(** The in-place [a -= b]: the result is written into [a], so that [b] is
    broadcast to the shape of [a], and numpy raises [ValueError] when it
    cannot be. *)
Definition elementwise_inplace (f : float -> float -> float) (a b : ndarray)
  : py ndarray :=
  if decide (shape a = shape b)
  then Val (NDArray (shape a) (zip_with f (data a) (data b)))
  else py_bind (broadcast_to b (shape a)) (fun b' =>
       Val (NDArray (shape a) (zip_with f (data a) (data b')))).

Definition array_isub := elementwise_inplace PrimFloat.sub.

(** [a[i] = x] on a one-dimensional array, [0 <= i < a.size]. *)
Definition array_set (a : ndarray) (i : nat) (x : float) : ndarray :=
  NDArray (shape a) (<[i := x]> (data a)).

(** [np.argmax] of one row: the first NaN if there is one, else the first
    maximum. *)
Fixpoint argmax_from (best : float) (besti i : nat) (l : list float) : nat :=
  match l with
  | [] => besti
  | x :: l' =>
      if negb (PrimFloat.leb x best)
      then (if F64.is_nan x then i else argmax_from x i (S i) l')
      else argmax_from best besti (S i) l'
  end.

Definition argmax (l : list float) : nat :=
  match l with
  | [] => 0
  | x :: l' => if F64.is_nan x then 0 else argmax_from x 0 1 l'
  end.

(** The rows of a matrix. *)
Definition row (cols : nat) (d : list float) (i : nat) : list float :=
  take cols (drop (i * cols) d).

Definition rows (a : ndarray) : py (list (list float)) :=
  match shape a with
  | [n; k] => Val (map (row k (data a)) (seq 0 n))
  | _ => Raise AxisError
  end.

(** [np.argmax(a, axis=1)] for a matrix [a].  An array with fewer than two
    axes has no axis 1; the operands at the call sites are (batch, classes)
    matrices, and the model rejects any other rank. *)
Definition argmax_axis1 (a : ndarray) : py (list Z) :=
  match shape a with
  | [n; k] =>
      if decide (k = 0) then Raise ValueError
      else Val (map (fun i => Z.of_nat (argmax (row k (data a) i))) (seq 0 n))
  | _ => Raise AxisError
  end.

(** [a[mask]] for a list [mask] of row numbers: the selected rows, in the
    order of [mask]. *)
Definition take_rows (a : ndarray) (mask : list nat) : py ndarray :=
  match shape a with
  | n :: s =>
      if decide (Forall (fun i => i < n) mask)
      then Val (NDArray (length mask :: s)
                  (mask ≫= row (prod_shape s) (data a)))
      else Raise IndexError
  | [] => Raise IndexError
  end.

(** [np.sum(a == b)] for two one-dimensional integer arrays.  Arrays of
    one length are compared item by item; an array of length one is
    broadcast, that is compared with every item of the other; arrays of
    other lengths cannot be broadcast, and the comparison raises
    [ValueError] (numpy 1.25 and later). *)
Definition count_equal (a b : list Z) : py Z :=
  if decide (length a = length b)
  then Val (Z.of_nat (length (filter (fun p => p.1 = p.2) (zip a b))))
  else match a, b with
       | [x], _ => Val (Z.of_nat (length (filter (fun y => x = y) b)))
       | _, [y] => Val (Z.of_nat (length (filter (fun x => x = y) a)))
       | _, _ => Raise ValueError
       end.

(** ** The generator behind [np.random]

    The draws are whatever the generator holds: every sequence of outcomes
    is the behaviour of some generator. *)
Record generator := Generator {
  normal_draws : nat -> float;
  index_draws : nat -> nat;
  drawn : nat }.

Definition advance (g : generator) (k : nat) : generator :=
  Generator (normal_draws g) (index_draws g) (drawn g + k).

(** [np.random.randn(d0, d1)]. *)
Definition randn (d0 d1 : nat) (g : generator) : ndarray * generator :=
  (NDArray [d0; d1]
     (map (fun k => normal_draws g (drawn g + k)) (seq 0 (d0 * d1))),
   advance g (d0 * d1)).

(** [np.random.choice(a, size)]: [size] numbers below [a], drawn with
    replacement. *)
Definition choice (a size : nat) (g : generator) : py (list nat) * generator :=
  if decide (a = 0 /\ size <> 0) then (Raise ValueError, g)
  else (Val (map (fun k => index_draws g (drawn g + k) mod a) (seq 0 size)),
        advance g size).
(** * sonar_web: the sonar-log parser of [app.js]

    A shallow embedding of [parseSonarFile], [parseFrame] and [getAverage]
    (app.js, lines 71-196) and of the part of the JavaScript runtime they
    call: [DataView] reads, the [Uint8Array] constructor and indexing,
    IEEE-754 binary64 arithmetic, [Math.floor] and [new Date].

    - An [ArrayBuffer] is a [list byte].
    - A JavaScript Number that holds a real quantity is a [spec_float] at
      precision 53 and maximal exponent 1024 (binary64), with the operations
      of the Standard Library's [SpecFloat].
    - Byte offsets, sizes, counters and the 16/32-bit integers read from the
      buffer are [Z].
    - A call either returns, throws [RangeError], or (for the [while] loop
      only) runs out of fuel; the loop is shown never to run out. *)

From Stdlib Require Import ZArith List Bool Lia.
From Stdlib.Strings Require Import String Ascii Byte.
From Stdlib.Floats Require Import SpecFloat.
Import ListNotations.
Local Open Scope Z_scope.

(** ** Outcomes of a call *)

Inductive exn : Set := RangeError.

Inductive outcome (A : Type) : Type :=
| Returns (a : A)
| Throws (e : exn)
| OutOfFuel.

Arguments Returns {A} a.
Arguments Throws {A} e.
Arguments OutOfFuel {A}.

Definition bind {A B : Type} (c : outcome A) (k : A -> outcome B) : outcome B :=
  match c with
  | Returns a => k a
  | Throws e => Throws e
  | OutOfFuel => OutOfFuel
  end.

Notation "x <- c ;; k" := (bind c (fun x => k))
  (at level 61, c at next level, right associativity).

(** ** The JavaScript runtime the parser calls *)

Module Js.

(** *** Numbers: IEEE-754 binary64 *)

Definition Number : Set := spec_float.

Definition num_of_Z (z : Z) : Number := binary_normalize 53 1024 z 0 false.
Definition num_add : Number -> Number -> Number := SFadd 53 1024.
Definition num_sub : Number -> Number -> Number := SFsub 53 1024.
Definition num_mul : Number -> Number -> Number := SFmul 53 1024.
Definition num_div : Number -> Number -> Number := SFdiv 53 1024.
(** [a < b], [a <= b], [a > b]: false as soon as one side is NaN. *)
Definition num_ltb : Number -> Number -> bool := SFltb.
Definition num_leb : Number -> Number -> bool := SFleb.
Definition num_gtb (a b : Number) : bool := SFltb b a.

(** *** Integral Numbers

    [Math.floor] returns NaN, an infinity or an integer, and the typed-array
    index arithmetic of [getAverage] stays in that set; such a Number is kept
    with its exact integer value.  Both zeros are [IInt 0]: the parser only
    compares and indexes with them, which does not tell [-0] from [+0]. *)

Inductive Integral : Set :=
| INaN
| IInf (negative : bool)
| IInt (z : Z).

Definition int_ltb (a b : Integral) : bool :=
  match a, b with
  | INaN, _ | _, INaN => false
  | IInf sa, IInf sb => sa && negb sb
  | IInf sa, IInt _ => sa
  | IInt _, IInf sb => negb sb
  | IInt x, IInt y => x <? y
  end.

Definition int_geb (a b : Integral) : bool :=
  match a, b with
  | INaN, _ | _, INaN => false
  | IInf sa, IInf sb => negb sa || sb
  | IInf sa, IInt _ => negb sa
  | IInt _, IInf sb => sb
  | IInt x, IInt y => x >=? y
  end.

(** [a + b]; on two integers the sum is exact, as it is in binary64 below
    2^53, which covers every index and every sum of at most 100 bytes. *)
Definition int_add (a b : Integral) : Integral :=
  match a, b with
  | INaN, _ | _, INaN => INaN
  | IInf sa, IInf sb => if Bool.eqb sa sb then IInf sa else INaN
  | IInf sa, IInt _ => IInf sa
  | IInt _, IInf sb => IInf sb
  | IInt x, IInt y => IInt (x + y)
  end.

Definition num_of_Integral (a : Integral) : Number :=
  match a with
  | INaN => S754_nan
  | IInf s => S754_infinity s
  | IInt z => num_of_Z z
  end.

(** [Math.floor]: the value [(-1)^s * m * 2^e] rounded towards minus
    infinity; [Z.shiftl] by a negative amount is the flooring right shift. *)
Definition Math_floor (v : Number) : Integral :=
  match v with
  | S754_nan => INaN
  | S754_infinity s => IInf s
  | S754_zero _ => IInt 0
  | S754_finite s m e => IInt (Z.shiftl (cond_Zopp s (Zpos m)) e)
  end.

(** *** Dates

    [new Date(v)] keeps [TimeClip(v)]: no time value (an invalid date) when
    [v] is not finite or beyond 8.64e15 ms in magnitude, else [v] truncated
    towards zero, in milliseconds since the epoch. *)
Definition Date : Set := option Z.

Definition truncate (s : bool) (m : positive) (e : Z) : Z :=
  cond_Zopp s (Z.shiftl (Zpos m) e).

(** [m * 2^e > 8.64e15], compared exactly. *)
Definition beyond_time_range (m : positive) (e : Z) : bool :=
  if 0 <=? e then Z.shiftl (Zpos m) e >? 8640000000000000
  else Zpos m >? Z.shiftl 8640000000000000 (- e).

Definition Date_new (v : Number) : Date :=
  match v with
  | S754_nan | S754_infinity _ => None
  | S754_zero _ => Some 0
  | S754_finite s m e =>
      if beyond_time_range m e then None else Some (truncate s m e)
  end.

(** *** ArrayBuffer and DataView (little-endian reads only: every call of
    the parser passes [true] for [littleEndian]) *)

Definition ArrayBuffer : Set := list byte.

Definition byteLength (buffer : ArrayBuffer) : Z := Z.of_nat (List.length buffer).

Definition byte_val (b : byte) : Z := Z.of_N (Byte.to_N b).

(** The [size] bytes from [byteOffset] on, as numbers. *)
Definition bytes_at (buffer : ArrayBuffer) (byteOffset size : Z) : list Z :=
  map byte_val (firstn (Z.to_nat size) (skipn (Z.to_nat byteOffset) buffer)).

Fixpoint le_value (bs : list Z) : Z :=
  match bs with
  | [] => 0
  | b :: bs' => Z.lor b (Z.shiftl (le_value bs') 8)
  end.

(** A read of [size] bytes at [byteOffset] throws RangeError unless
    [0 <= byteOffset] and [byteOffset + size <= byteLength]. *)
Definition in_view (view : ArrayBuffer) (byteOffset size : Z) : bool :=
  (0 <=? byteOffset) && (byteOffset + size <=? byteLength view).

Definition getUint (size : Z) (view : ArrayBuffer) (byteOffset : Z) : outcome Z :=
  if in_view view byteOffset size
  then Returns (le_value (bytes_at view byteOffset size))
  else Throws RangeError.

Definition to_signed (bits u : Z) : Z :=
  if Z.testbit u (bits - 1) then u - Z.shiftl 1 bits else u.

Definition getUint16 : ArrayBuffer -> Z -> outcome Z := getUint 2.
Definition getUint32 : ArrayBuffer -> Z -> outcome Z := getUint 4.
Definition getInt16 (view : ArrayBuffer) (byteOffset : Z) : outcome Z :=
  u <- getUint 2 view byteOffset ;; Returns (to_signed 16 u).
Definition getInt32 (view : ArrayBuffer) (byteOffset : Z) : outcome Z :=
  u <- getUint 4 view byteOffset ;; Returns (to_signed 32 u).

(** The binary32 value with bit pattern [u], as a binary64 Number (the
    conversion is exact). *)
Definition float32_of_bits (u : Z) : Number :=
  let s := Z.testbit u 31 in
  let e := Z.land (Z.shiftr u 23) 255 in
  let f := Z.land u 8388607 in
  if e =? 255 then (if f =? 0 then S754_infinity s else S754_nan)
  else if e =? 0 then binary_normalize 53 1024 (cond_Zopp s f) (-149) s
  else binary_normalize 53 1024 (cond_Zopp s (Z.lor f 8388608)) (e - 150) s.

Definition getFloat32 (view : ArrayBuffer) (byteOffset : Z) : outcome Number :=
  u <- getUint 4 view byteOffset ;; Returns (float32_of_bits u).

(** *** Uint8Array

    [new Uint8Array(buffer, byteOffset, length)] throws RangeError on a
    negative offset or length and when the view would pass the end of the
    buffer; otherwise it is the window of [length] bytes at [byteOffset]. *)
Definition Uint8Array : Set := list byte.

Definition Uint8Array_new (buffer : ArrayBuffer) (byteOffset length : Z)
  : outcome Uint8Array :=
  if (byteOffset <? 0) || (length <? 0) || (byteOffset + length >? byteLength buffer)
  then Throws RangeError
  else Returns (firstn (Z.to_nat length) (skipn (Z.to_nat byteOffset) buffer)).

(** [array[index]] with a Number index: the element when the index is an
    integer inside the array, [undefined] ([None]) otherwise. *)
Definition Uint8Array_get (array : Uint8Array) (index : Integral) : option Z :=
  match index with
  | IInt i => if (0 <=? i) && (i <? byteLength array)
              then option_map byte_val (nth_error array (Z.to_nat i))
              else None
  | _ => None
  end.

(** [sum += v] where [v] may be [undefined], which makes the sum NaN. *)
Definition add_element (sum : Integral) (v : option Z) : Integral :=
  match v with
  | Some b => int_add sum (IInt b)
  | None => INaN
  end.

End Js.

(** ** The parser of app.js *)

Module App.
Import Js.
★ ★ ★ ★ ★
# Exercise goal:
All lines of the records above with the word "when" in them are to be copied.

# Exercise result:
    broadcast to the shape of [a], and numpy raises [ValueError] when it
    [new Date(v)] keeps [TimeClip(v)]: no time value (an invalid date) when
    negative offset or length and when the view would pass the end of the
(** [array[index]] with a Number index: the element when the index is an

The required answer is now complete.